◆ Aim of the exercise:
Find the line containing "Context (check_key : bytes" in the records below. Copy exactly that line and each one after it, ending at the line containing "Context (check_signature : Hash", and nothing more.

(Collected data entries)

(* ===== verification/ReorgInvariant.v ===== *)
(** What the handling of alternative blocks does to the main chain: since [popBlock] takes two blocks away, no switch
    succeeds, and a switch that is tried leaves the chain two blocks shorter. *)

From stdpp Require Import gmultiset.
From S2P Require Import Prelude Config Currency Types Amounts TxChecks TransactionExtra Codec Emission DifficultyAlgo BankingIndex ChainStore.
From S2P Require Import UpgradeDetector Checkpoints InputChecks CommitmentStore Elderfiers BlockEffects Serialization BlockIndices.
From S2P Require Import ProofOfWork MinerTx Chain ChainInvariant ChainReach Reorg.
From S2P Require Sync.

(** The height of an alternative block is the one in its coinbase. *)
Definition alternative_ok (e : BlockEntry) : Prop := base_height (be_bl e) = Ret (be_height e) /\ 1 <= be_height e.

Record node_ok {P} (nd : Node P) : Prop := {
  nok_chain : chain_ok (nd_chain nd);
  nok_alternatives id e : m_alternative_chains nd !! id = Some e -> alternative_ok e
}.

Section Reorg.
Context {P : Type} `{TxPool P}.
Context (c : Currency).
Context (check_key : bytes -> bool) (parseAccountAddressString : bytes -> option AccountPublicAddress).
Context (key_image_in_domain : bytes -> bool).
Context (check_ring_signature : Hash -> bytes -> list bytes -> list bytes -> bool).
Context (check_signature : Hash -> bytes -> bytes -> bool).
Context (cn_slow_hash : bytes -> Z -> Z -> Hash) (m_genesisBlockHash : Hash).
Context (nextDifficultyV3 : list Z -> list Z -> outcome Z).
Context (m_checkpoints : points).
Context (blockMajorVersion : Z).
Context (consensus : TransactionExtraElderfierMessage -> Consensus).
Context (poisson_reject : Z -> Z -> bool).

Abbreviation pushBlock' zone now := (pushBlock c check_key parseAccountAddressString key_image_in_domain check_ring_signature check_signature
  cn_slow_hash m_genesisBlockHash nextDifficultyV3 m_checkpoints zone blockMajorVersion consensus now).
Abbreviation push' zone now := (pushBlockFromPool c check_key parseAccountAddressString key_image_in_domain check_ring_signature check_signature
  cn_slow_hash m_genesisBlockHash nextDifficultyV3 m_checkpoints zone blockMajorVersion consensus now).
Abbreviation connect' now := (connect c check_key parseAccountAddressString key_image_in_domain check_ring_signature check_signature
  cn_slow_hash m_genesisBlockHash nextDifficultyV3 m_checkpoints blockMajorVersion consensus now).
Abbreviation rollback' now := (rollback_blockchain_switching c check_key parseAccountAddressString key_image_in_domain check_ring_signature check_signature
  cn_slow_hash m_genesisBlockHash nextDifficultyV3 m_checkpoints blockMajorVersion consensus now).
Abbreviation switch' now := (switch_to_alternative_blockchain c check_key parseAccountAddressString key_image_in_domain check_ring_signature check_signature
  cn_slow_hash m_genesisBlockHash nextDifficultyV3 m_checkpoints blockMajorVersion consensus poisson_reject now).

◆ Written response:
Context (check_key : bytes -> bool) (parseAccountAddressString : bytes -> option AccountPublicAddress).
Context (key_image_in_domain : bytes -> bool).
Context (check_ring_signature : Hash -> bytes -> list bytes -> list bytes -> bool).
Context (check_signature : Hash -> bytes -> bytes -> bool).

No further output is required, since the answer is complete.